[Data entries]
○ ○ ○

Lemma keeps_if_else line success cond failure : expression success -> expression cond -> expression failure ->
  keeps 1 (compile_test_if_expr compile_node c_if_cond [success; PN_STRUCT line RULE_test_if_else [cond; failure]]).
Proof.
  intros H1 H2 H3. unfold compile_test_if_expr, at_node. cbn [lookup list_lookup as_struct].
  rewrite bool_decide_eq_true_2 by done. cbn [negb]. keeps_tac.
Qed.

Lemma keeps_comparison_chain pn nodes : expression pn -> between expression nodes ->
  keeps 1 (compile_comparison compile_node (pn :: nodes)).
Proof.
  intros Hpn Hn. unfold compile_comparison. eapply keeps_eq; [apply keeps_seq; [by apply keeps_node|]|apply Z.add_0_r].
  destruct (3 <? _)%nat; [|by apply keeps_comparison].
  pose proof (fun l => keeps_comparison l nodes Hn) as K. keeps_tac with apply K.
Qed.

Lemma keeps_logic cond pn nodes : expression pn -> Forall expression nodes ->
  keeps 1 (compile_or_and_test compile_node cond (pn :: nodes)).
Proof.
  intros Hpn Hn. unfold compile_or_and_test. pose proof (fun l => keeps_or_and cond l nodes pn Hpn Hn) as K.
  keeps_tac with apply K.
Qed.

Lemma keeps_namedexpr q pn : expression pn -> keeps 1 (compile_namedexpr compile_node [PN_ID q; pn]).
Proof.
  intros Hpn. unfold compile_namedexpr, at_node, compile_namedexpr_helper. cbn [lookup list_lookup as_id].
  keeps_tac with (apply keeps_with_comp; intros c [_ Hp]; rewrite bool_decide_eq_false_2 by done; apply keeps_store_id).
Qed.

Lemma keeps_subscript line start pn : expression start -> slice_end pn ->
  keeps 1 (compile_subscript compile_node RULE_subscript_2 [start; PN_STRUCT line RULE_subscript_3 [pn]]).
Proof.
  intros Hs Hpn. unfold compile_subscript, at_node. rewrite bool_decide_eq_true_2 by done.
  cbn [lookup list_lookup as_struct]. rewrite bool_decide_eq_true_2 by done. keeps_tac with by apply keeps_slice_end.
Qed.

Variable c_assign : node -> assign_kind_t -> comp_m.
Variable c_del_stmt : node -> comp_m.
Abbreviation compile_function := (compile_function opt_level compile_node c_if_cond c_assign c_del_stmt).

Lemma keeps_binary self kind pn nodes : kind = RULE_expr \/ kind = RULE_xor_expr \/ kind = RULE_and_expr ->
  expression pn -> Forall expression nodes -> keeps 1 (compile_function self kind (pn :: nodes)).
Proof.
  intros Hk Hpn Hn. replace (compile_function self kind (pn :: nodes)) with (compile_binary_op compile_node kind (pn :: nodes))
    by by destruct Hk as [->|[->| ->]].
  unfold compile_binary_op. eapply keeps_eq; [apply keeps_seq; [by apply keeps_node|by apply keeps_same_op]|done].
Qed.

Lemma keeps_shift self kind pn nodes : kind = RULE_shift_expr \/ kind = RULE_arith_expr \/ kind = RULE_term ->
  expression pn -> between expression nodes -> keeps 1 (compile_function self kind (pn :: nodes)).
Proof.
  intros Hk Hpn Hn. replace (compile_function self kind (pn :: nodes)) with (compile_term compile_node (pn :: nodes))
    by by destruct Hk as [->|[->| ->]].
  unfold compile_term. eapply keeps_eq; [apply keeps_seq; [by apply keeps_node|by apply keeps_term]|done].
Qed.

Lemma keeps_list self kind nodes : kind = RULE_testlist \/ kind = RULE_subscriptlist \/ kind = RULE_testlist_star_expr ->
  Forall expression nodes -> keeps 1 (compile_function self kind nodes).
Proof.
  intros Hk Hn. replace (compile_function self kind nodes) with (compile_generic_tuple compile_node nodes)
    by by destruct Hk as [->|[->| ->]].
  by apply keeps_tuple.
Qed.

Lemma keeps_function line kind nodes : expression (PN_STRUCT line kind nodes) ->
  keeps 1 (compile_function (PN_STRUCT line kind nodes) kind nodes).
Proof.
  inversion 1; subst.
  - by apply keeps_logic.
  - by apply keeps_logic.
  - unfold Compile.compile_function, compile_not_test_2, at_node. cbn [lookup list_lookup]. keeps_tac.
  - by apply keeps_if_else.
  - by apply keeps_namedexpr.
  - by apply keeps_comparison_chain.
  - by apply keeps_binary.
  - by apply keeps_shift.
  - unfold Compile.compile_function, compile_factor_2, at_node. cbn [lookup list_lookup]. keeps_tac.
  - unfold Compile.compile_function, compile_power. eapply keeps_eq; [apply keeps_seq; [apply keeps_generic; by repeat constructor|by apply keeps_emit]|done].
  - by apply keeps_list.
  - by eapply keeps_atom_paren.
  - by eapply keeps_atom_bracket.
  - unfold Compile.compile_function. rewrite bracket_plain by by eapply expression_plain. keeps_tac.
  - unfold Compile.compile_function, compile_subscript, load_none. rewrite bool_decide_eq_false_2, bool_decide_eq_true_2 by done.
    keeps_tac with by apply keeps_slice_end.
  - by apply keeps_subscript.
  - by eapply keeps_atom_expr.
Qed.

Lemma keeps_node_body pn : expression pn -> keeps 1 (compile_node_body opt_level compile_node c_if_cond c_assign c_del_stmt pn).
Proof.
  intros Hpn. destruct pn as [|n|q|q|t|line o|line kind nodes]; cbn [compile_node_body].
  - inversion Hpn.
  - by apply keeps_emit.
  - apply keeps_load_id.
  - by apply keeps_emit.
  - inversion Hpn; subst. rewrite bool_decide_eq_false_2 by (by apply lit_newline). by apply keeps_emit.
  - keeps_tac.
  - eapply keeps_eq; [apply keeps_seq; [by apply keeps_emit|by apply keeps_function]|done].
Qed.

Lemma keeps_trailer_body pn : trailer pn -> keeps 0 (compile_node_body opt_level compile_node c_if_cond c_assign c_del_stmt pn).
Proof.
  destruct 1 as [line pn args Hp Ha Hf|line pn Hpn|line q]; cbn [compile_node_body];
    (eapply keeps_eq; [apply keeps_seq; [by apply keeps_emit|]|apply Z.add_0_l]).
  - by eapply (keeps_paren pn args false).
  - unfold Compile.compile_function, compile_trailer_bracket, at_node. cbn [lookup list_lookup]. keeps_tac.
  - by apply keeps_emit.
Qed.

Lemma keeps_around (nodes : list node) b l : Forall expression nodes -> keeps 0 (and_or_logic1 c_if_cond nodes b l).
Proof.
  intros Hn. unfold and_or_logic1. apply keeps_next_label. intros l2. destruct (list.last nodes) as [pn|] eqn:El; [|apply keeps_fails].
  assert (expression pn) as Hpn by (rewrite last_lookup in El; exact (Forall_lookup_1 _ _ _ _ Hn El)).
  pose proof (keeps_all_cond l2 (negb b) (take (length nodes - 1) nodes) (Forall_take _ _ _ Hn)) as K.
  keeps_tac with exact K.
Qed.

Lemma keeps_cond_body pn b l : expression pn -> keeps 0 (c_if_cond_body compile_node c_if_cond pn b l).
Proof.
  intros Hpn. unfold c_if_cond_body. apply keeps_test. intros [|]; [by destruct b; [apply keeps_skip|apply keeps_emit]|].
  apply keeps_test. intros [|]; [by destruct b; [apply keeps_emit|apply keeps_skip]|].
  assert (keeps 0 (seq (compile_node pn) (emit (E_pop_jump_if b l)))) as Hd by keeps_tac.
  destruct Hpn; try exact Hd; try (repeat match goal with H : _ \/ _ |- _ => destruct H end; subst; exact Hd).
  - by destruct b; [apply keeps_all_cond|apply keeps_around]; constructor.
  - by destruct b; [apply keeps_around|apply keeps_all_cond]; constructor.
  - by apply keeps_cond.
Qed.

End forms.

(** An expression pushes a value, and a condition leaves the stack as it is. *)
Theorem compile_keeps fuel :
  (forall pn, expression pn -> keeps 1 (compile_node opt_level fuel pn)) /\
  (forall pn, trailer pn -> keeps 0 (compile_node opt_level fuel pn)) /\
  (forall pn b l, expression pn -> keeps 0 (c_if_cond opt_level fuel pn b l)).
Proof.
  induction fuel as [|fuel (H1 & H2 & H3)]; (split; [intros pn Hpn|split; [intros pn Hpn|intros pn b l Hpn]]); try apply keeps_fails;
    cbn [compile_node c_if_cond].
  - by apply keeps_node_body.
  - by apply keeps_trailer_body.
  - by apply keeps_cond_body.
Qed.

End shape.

○ ○ ○

■ **What to produce**
Only the lines above that include the word "destruct" belong in the answer; copy each one.

■ **Answer box**
  destruct (3 <? _)%nat; [|by apply keeps_comparison].
    by by destruct Hk as [->|[->| ->]].
    by by destruct Hk as [->|[->| ->]].
    by by destruct Hk as [->|[->| ->]].
  intros Hpn. destruct pn as [|n|q|q|t|line o|line kind nodes]; cbn [compile_node_body].
  destruct 1 as [line pn args Hp Ha Hf|line pn Hpn|line q]; cbn [compile_node_body];
  intros Hn. unfold and_or_logic1. apply keeps_next_label. intros l2. destruct (list.last nodes) as [pn|] eqn:El; [|apply keeps_fails].
  intros Hpn. unfold c_if_cond_body. apply keeps_test. intros [|]; [by destruct b; [apply keeps_skip|apply keeps_emit]|].
  apply keeps_test. intros [|]; [by destruct b; [apply keeps_emit|apply keeps_skip]|].
  destruct Hpn; try exact Hd; try (repeat match goal with H : _ \/ _ |- _ => destruct H end; subst; exact Hd).
  - by destruct b; [apply keeps_all_cond|apply keeps_around]; constructor.
  - by destruct b; [apply keeps_around|apply keeps_all_cond]; constructor.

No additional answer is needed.